Sebanyak 19 napiter yang datang ke lokasi acara berasal dari wilayah Kota Bima, Kabupaten Bima; Kabupaten Dompu; dan Kabupaten Sumbawa Barat.
Ia berpesan agar para mitra deradikalisasi agar benar-benar menjauhi virus radikalisme. Pasalnya, virus itulah yang membuat mereka harus berurusan dengan hukum dan tidak sesuai dengan nilai-nilai luhur bangsa Indonesia.
"Kita sebagai warga negara menyadari virus radikalisme yang dapat merusak sendi-sendi berbangsa dan bernegara yang baik, seperti anti-Pancasila, anti-NKRI, antikebinekaan, menganut paham takfiri, kekerasan, dan anti-pemerintahan yang sah," ujar Sujatmiko.
Dia menekankan kepada para mitra deradikalisasi agar jangan sampai mereka memelihara sikap anti-pemerintahan yang sah.
"Pemerintahan yang sah artinya didirikan sesuai kesepakatan seluruh bangsa Indonesia. Oleh karena itu perlu kita hormati dengan kritik yang baik," tegasnya.

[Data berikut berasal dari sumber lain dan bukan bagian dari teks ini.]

(** [saveCompanyMetadata(metadata)]; [generated_id] and [now] are the
    store's [uuid_generate_v4()] and [NOW()] for this insert. *)
Definition saveCompanyMetadata (generated_id : string) (now : Z)
    (metadata : CompanyMetadata) : M unit :=
  r <- query (fun d =>
         insert_company d
           {| c_id := generated_id;
              c_name := m_name metadata;
              c_description := m_description metadata;
              c_logo_url := str_or (logo_url metadata) EmptyString;
              c_equity_percentage := 10;
              c_target_amount := m_target_amount metadata;
              c_token_price := m_token_price metadata;
              c_total_tokens := 0;
              c_tokens_sold := 0;
              c_wallet_address := owner_wallet metadata;
              c_contract_id := Some (contractId metadata);
              c_created_at := now |}) ;;
  match error r with
  | Some e => throw e
  | None => ret tt
  end.

(** [createResaleListing(listing)]: the row is inserted active whatever
    [listing.is_active] says, and read back. *)
Definition createResaleListing (generated_id : string) (now : Z)
    (listing : ResaleListing) : M ResaleListing :=
  r <- query (fun d =>
         insert_listing d
           {| l_id := generated_id;
              l_company_id := contract_id listing;
              l_seller_wallet := seller_wallet listing;
              l_tokens_for_sale := tokens_for_sale listing;
              l_price_per_token := price_per_token listing;
              l_is_active := true;
              l_created_at := now |}) ;;
  match error r, data r with
  | Some e, _ => throw e
  | None, Some row =>
      ret {| id := l_id row;
             contract_id := contract_id listing;
             seller_wallet := l_seller_wallet row;
             tokens_for_sale := l_tokens_for_sale row;
             price_per_token := l_price_per_token row;
             is_active := l_is_active row;
             created_at := l_created_at row |}
  | None, None => throw (Error "Cannot read properties of null (reading 'id')")
  end.

Definition getResaleListings : M (list ResaleListing) :=
  r <- read select_listings ;;
  match error r with
  | Some _ => ret []
  | None => ret (List.map listing_of_row (or_empty (data r)))
  end.

Definition getResaleListingsByContract (contractId : string)
  : M (list ResaleListing) :=
  r <- read (fun d => select_active_listings_of d contractId) ;;
  match error r with
  | Some _ => ret []
  | None => ret (List.map listing_of_row (or_empty (data r)))
  end.

End Service.

Import Service.

(* ===================================================================== *)
(** * Further vocabulary *)
(* ===================================================================== *)

Module Shapes.

Definition is_simulate (ev : Event) : bool :=
  match ev with EvSimulate _ => true | _ => false end.

Definition is_alert (ev : Event) : bool :=
  match ev with EvAlert _ => true | _ => false end.

(** The calls of a read-only query: account fetches and simulations. *)
Definition is_read (ev : Event) : bool :=
  match ev with EvGetAccount _ | EvSimulate _ => true | _ => false end.

(** How many of the calls satisfy [p]. *)
Definition count (p : Event -> bool) (evs : list Event) : nat :=
  length (List.filter p evs).

(** The calls one [invokeContract] can have made when it ends: it stops
    at the first collaborator that fails, and after the submission it only
    polls and sleeps. *)
Definition orchestration (w : World) (walletAddress contractId method : string)
    (params : list ScVal) (evs : list Event) : Prop :=
  evs = [] \/
  evs = [EvGetAccount walletAddress] \/
  exists account,
    rpc_getAccount w walletAddress = inr account /\
    let tx := built account contractId method params in
    (evs = [EvGetAccount walletAddress; EvSimulate tx] \/
     exists result fee,
       rpc_simulateTransaction w tx = inr (SimulationSuccess result fee) /\
       let asm := assembleTransaction tx result fee in
       (evs = [EvGetAccount walletAddress; EvSimulate tx; EvSign asm walletAddress] \/
        exists signed tail,
          freighter_signTransaction w asm walletAddress = inr signed /\
          evs = (submission walletAddress tx result fee signed ++ tail)%list /\
          forallb is_poll tail = true)).

(** The first encoding that throws, when the arguments of a call are
    encoded from left to right. *)
Fixpoint first_error (encodings : list (JsError + ScVal)) : option JsError :=
  match encodings with
  | [] => None
  | inl e :: _ => Some e
  | inr _ :: rest => first_error rest
  end.

(** A number with a fractional part, NaN or an infinity: [BigInt] throws. *)
Definition not_integral (x : number) : Prop := BigInt x = None.

(** The constraints of the store's tables: rows are keyed by their [id];
    a listing has a positive quantity and a positive price. *)
Definition listing_ok (k : string) (l : ListingRow) : Prop :=
  l_id l = k /\ 0 < l_tokens_for_sale l /\ gt (l_price_per_token l) zero = true.

Definition company_ok (k : string) (c : CompanyRow) : Prop := c_id c = k.

Definition constraints_hold (d : Database) : Prop :=
  map_Forall listing_ok (resale_listings d) /\
  map_Forall company_ok (companies d).

(** The listing [createResaleListing] returns for [listing] when the
    store generates [generated_id] and [now] for it. *)
Definition stored_as (generated_id : string) (now : Z) (listing : ResaleListing)
  : ResaleListing :=
  {| id := generated_id;
     contract_id := contract_id listing;
     seller_wallet := seller_wallet listing;
     tokens_for_sale := tokens_for_sale listing;
     price_per_token := price_per_token listing;
     is_active := true;
     created_at := now |}.

(** The metadata read back for [metadata] saved at time [now]. *)
Definition saved_as (now : Z) (metadata : CompanyMetadata) : CompanyMetadata :=
  {| contractId := contractId metadata;
     m_name := m_name metadata;
     m_description := m_description metadata;
     logo_url := logo_url metadata;
     owner_wallet := owner_wallet metadata;
     m_token_price := m_token_price metadata;
     m_target_amount := m_target_amount metadata;
     m_created_at := now |}.

(** The pending [onInvest] promises that settled. *)
Definition is_settled (ev : UiEvent) : bool :=
  match ev with Settled => true | _ => false end.

(** The state of the modal after the events [evs]. *)
Definition after (p : Props) (s : ModalState) (evs : list UiEvent) : ModalState :=
  fold_left (fun s ev => snd (step p s ev)) evs s.

(** [value={tokens === 0 ? '' : tokens}]: what the quantity field shows.
    A whole number of magnitude below [10^21] is rendered as its decimal
    numeral; from [10^21] on the rendering is in exponent form, which is
    not modelled ([None]). *)
Definition displayed (s : ModalState) : option string :=
  if tokens s =? 0 then Some EmptyString
  else if Z.abs (tokens s) <? 10 ^ 21 then Some (pretty (tokens s))
  else None.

Pada kesempatan yang sama, Kepala Badan Kesbangpol Kota Bima Muh. Hasyim memberikan pesan singkat kepada para mitra deradikalisasi. Ia meminta agar semua anak bangsa ikut berperan aktif menjaga keutuhan dan kemakmuran Negara Kesatuan Republik Indonesia.
Kegiatan ini menghadirkan narasumber yang juga mitra deradikalisasi dari Surabaya, Jawa Timur, Ustaz Saifudin Umar. Dalam paparannya, Saifudin menjelaskan keunikan pandangan Ibnu Taymiyyah mengenai jihad toleransi yang dituliskan di dalam bukunya berjudul "Jihad Toleransi Ibn Taymiyyah".

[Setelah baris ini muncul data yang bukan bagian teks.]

(** * Maze Quest: the game core of [src/app.component.ts], embedded in Rocq

    The component keeps its state in Angular signals and mutates it from
    event handlers and timer callbacks.  Here every handler is a function on
    an explicit [Game] record; [Math.random] is an explicit stream of
    outcomes that is threaded through the functions that draw from it.
    Audio, colours, scrolling, fullscreen and sharing are display glue and
    are left out. *)

From stdpp Require Import base numbers option list strings.
From Stdlib Require Import ZArith Lia.

Local Open Scope Z_scope.

(** ** Data model *)

(** A cell of [maze: string[][]]: ['W'], [' '], ['S'] and ['E']. *)
Inductive Cell : Type :=
  | Wall    (* 'W' *)
  | Path    (* ' ' *)
  | Start   (* 'S' *)
  | Exit.   (* 'E' *)

#[global] Instance Cell_eq_dec : EqDecision Cell.
Proof. solve_decision. Defined.

(** [maze[y][x]]: the outer list holds the rows. *)
Abbreviation Maze := (list (list Cell)).

(** [{x, y}] objects; the first component is the column [x]. *)
Abbreviation Pos := (Z * Z)%type.

Inductive GameStatus : Type :=
  | StatusStart | Playing | LevelComplete | GameComplete | GameOver.

#[global] Instance GameStatus_eq_dec : EqDecision GameStatus.
Proof. solve_decision. Defined.

(** ** The random source

    One element of the stream stands for one call of [Math.random()].
    [Math.floor(Math.random() * n)] is any integer of [0, n): the head of
    the stream reduced modulo [n].  An exhausted stream keeps answering 0.
    Every sequence of outcomes of a finite run is the prefix of a stream. *)
Abbreviation Rng := (list nat).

Saifudin mengungkapkan Ibnu Taymiyyah sudah hampir tujuh kali masuk penjara karena pemikirannya dan ketika Ibnu Taymiyyah ditawarkan untuk membalas memenjarakan ulama yang pernah memenjarakannya, Ibnu Taymiyyah menolak dengan alasan karena ulama tersebut masih bermanfaat untuk masyarakat.
“Uniknya pemikiran Ibnu Taymiyyah juga dipakai di mana-mana, orang-orang liberal memakai pemikiran Ibnu Taymiyyah, dan orang-orang keras pun memakai pemikiran Ibn Taymiyyah, meski fatwa Ibnu Taymiyyah tersebut didistorsi orang-orang keras," ujar Saifuddin.
Baca juga:
Ia mengungkapkan tentang lima kaidah takfir Ibnu Taymiyyah, antara lain tidak boleh memudahkan pengkafiran, mengkafirkan adalah tuntutan syari bukan akal, bahasanya bukan mengkafirkan tetapi menyalahkan, mujtahid apabila melakukan kesalahan, tidak boleh dikafirkan, semua masalah membutuhkan pemaknaan atau tafsir yang tepat.
Ustaz Saifuddin menutup materinya dengan menggarisbawahi bagaimana meneladani Ibnu Taymiyyah, yaitu sifatnya yang berlapang dada.
Kegiatan dilanjutkan diskusi dengan beberapa peserta mitra deradikalisasi bertanya mengenai perbedaan bidah dan penyebab ghuluw dalam takfir dan bagaimana cara menangkal ghuluw takfir. Di dalam salah satu jawabannya, Ustaz Saifuddin berpesan bahwa ghuluw bisa diobat dan bisa diperbaiki.
"Dan fungsi kita adalah meniatkan diri untuk dakwah dalam nama Allah SWT," pungkasnya.